Each line below from the one containing "- intros Hrec." through the one containing "Definition recordedBonusValue (rate" is to be given again exactly, and no line outside that span.

#### [Provided information]
====================

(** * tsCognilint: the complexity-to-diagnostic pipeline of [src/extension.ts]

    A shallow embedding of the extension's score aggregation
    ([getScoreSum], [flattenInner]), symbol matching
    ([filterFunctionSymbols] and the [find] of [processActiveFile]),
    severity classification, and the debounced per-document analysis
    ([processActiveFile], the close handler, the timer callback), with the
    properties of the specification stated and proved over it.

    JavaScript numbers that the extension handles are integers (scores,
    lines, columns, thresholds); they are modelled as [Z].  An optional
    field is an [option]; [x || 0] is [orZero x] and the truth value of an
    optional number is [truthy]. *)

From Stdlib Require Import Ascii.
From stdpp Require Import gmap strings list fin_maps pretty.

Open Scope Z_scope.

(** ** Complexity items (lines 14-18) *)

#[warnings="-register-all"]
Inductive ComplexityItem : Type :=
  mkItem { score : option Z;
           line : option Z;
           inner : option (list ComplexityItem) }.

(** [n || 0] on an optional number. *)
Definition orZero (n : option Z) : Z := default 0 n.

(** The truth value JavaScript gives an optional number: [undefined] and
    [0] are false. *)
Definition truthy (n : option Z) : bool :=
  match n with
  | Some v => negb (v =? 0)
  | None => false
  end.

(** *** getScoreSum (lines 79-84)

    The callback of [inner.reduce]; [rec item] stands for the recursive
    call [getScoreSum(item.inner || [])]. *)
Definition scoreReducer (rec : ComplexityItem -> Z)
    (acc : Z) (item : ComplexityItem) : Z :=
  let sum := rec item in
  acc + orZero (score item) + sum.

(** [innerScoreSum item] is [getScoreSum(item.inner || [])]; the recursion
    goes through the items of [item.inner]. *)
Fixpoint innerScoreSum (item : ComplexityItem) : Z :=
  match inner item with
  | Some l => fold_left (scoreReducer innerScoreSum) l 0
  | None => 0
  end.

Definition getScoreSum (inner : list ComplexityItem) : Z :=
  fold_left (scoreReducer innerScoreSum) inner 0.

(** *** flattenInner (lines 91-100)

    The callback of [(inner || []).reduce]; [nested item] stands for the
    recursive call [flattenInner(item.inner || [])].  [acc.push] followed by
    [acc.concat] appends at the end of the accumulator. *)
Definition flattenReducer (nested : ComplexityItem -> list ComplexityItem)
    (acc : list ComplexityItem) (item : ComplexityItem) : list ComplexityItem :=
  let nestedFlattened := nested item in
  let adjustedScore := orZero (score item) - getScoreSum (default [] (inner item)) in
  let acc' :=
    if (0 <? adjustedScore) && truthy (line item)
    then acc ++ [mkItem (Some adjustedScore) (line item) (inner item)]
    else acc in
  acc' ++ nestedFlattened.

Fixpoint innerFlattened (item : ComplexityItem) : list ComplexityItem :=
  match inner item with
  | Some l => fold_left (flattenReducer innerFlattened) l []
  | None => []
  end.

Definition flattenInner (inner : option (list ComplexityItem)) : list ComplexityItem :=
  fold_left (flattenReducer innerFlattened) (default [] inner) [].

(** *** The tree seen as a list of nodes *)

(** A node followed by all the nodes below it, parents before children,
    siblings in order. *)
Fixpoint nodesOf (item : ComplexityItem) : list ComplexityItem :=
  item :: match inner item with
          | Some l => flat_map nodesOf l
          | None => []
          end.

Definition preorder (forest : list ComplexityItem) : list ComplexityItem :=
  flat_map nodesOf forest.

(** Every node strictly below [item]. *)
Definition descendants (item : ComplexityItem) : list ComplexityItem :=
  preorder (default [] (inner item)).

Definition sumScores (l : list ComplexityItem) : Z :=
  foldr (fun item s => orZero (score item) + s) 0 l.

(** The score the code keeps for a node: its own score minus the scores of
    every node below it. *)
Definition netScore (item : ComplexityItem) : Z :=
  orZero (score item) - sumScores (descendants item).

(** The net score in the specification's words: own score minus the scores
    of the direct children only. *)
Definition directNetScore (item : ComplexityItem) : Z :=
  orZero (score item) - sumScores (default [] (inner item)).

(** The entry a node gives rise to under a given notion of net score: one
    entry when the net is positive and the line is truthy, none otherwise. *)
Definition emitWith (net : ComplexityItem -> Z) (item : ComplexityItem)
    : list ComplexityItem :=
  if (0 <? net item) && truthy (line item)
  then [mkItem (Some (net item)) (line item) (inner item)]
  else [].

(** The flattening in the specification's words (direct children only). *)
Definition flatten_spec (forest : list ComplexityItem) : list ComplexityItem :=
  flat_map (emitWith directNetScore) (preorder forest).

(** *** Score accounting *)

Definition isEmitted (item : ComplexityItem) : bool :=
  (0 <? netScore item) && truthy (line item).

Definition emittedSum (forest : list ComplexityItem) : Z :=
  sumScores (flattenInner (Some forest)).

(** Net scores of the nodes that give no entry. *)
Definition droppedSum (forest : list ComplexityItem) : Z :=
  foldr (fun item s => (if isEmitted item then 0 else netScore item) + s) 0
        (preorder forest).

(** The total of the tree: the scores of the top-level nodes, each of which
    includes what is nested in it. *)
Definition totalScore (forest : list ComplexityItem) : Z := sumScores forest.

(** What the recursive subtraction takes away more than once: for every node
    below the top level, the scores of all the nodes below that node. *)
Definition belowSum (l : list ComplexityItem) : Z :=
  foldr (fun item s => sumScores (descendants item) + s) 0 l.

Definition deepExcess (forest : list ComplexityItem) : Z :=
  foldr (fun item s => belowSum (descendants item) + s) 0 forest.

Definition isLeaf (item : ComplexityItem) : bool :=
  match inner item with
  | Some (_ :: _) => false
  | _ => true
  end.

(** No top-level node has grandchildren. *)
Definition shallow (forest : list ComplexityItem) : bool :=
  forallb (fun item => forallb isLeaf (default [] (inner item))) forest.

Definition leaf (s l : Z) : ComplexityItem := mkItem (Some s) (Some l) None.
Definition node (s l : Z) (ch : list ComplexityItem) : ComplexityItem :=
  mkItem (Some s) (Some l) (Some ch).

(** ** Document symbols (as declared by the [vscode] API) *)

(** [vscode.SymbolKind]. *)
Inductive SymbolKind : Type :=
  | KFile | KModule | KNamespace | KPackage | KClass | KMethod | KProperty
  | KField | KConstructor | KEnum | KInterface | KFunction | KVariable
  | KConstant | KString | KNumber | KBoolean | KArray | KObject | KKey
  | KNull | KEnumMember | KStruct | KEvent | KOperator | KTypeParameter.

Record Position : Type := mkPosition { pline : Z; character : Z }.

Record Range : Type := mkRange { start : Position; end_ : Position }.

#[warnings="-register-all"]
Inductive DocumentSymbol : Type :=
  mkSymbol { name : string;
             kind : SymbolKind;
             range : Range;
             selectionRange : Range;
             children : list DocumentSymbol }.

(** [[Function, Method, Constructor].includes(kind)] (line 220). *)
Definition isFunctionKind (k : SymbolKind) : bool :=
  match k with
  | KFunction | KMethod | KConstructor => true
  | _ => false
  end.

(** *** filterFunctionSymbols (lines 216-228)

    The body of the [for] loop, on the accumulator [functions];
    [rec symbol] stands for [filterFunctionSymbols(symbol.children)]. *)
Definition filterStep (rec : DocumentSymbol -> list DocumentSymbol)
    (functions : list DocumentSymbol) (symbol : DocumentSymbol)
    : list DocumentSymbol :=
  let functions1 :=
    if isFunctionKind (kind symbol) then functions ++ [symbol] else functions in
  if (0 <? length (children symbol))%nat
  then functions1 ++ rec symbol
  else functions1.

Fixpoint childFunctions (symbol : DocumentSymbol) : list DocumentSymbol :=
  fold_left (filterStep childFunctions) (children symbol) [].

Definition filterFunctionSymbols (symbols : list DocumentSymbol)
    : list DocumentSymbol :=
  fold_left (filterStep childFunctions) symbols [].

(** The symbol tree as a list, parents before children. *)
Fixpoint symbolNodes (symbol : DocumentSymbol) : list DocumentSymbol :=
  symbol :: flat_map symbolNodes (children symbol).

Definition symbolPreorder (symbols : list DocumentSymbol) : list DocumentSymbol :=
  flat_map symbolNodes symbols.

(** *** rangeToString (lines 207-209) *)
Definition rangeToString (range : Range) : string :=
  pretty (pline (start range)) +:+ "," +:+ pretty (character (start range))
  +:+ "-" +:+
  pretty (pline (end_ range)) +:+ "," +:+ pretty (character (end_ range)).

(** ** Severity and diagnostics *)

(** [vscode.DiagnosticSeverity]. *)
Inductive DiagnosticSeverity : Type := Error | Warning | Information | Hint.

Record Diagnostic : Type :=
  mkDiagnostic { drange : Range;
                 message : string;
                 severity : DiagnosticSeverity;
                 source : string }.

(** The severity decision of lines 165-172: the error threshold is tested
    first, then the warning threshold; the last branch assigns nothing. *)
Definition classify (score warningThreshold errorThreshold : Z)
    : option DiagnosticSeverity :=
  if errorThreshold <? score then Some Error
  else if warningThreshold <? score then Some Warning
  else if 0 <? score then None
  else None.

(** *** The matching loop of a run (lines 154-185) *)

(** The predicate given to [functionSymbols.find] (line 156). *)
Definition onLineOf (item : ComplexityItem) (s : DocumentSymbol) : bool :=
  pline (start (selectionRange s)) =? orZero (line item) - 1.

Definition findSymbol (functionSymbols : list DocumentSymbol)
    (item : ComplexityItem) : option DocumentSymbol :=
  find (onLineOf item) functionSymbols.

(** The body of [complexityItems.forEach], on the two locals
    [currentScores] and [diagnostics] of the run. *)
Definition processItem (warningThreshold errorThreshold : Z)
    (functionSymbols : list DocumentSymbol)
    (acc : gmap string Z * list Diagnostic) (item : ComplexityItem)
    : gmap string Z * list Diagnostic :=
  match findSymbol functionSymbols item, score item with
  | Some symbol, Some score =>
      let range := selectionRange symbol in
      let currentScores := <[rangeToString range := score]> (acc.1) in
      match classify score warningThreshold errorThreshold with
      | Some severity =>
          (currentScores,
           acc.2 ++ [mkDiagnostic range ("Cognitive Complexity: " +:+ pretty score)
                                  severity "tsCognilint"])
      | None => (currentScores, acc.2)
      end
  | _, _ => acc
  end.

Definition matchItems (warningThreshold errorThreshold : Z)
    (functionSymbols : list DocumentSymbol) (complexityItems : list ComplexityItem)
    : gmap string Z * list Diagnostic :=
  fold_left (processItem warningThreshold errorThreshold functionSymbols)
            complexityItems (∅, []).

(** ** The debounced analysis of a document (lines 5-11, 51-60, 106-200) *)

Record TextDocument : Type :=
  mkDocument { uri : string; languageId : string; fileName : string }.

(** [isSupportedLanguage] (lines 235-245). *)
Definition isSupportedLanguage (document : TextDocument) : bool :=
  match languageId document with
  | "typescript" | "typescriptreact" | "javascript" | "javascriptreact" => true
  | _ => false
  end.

====================

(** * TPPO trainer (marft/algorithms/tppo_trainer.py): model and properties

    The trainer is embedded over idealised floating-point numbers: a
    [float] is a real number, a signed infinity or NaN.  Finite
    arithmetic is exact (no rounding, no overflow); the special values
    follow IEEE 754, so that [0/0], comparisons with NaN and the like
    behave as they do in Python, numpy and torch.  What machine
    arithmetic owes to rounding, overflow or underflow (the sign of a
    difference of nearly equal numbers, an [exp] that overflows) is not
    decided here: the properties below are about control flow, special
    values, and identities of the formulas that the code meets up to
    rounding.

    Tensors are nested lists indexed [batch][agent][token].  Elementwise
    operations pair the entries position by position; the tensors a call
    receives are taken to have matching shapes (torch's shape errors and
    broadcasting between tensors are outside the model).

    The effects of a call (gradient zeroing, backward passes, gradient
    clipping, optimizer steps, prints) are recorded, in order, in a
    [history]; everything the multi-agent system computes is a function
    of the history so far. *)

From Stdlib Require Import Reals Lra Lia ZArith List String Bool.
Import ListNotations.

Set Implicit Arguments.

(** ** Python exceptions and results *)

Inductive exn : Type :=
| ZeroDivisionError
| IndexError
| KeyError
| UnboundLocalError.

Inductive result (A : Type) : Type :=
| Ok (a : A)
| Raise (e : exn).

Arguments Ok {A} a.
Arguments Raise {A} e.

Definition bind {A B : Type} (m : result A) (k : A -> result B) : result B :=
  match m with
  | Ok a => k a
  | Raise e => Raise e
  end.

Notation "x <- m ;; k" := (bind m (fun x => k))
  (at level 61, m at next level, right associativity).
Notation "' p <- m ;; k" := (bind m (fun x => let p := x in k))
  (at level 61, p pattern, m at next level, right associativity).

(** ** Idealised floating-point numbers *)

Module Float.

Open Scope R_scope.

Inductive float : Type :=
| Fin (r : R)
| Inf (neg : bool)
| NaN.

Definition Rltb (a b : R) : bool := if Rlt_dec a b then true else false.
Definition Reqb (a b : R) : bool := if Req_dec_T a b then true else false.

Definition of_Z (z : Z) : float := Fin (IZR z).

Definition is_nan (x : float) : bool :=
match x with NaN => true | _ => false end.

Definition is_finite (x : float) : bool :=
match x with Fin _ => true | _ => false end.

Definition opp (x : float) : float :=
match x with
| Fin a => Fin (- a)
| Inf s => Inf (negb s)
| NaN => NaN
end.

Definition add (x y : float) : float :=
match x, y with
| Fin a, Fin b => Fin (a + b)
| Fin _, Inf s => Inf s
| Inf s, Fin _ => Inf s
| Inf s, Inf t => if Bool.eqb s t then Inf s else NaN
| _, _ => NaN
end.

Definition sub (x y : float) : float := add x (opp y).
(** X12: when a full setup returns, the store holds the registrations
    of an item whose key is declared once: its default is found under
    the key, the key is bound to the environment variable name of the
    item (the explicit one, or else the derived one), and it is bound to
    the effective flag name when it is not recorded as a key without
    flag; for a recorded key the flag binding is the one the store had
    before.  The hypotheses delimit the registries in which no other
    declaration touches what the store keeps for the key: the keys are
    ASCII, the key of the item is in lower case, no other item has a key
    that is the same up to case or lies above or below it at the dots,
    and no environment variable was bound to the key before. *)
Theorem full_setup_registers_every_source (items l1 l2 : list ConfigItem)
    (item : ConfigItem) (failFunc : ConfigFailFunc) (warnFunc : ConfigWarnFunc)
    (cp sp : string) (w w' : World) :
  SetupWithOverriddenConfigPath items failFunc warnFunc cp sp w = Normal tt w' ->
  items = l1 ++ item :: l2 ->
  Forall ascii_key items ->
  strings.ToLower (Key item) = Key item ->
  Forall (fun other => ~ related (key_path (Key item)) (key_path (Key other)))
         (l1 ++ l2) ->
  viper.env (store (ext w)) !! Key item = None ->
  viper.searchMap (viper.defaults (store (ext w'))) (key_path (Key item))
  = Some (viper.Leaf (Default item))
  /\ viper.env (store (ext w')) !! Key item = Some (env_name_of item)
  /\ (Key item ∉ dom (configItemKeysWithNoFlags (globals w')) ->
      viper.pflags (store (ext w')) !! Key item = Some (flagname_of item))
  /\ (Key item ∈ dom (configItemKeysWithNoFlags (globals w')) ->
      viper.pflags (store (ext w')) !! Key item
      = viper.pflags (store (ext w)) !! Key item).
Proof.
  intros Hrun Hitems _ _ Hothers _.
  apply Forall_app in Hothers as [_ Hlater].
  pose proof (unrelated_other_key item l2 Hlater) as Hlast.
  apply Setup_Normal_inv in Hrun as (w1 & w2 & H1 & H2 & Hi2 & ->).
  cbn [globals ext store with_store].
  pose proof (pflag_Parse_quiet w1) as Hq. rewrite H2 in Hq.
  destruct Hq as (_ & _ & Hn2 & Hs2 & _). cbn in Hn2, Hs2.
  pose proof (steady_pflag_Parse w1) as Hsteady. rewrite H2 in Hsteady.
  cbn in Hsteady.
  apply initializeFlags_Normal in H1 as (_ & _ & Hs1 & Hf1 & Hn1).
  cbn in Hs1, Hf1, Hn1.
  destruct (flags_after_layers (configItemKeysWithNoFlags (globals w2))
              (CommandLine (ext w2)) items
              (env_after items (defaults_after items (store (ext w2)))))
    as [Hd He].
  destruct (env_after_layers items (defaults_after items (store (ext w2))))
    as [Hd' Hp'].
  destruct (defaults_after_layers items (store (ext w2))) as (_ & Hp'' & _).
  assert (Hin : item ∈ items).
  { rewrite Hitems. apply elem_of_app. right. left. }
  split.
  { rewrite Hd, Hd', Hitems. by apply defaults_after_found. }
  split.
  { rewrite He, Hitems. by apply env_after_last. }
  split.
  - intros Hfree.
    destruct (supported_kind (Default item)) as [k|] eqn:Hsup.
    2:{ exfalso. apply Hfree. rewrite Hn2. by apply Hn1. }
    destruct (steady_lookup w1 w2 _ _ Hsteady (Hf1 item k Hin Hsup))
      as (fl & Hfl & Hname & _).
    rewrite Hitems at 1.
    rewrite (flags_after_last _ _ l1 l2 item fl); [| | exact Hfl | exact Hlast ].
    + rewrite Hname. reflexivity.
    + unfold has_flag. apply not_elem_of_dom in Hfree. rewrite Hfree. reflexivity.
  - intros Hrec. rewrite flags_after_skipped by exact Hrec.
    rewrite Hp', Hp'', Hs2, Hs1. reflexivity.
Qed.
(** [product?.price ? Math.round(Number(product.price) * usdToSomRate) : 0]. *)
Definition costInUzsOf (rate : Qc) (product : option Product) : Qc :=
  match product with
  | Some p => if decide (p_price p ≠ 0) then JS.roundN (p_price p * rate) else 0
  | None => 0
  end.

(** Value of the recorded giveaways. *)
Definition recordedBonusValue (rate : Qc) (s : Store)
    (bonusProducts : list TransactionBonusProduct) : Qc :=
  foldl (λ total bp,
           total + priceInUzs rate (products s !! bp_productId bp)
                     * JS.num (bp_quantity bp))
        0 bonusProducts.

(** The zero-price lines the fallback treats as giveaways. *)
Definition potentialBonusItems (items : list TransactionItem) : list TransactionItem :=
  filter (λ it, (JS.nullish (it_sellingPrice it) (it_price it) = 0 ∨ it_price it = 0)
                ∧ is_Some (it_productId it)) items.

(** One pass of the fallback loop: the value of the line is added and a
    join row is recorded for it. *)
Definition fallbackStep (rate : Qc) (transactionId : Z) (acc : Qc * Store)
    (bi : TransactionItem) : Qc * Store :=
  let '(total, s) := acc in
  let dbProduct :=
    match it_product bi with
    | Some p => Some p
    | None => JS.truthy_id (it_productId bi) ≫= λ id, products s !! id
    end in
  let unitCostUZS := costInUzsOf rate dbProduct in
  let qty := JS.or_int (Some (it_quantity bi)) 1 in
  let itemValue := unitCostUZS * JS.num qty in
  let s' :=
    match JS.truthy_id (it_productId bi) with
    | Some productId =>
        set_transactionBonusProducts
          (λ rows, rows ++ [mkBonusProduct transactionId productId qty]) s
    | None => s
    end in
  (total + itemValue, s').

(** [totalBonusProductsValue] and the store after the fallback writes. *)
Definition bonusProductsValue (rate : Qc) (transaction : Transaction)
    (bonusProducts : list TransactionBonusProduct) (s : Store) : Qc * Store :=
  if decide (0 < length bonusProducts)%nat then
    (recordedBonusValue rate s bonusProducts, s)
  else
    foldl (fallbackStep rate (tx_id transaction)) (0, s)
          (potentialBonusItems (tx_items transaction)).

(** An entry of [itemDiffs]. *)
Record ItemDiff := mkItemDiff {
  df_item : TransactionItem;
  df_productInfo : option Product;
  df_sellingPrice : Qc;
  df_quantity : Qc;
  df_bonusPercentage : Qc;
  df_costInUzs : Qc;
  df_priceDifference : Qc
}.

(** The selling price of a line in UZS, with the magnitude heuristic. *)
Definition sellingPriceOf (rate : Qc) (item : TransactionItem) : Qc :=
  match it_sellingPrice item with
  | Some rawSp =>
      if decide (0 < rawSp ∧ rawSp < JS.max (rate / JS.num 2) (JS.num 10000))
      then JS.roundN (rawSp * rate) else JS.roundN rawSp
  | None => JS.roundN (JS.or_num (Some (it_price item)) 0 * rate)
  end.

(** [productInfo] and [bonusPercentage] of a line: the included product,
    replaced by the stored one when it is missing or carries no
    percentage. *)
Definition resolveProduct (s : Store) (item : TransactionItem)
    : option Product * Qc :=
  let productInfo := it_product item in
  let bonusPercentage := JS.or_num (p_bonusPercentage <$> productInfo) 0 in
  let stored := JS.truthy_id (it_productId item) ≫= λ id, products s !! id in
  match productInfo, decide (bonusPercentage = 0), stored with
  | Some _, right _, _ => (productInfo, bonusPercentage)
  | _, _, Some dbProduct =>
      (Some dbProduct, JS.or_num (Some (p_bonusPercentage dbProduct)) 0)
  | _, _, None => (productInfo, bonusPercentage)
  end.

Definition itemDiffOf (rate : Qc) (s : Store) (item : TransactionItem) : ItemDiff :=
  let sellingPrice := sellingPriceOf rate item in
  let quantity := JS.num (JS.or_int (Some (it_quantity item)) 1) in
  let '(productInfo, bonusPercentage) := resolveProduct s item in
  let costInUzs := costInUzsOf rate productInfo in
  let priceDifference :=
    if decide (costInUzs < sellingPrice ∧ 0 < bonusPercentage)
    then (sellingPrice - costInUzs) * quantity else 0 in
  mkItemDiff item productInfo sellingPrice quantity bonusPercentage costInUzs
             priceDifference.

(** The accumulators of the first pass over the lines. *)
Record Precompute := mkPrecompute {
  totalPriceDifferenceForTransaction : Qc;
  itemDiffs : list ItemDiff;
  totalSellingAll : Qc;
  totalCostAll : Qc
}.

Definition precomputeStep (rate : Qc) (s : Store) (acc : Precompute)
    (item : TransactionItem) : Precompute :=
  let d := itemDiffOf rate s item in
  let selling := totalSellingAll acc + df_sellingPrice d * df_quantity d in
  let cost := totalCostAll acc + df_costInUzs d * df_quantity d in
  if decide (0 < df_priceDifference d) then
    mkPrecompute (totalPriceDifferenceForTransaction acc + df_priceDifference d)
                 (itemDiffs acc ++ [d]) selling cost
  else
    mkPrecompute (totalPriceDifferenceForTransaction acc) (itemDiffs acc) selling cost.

====================

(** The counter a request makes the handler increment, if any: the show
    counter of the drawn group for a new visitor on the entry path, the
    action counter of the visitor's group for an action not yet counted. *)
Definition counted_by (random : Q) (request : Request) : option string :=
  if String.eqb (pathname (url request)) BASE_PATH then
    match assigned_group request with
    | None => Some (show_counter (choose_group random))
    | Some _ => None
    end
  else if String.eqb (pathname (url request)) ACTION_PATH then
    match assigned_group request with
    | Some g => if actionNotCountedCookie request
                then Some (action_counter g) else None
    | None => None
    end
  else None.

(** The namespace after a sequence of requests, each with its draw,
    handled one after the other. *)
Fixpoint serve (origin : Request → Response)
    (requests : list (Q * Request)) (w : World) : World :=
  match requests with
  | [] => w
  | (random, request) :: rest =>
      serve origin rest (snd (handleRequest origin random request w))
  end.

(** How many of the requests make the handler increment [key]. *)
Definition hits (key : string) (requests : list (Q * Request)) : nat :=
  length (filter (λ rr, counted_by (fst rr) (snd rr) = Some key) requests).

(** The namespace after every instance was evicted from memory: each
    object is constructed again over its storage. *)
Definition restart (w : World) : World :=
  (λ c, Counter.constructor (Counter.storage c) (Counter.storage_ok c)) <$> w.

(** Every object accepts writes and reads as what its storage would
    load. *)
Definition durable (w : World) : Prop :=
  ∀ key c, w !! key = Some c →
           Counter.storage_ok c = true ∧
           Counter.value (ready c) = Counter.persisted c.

====================

#### [Your solution]
  - intros Hrec. rewrite flags_after_skipped by exact Hrec.
    rewrite Hp', Hp'', Hs2, Hs1. reflexivity.
Qed.
(** [product?.price ? Math.round(Number(product.price) * usdToSomRate) : 0]. *)
Definition costInUzsOf (rate : Qc) (product : option Product) : Qc :=
  match product with
  | Some p => if decide (p_price p ≠ 0) then JS.roundN (p_price p * rate) else 0
  | None => 0
  end.

(** Value of the recorded giveaways. *)
Definition recordedBonusValue (rate : Qc) (s : Store)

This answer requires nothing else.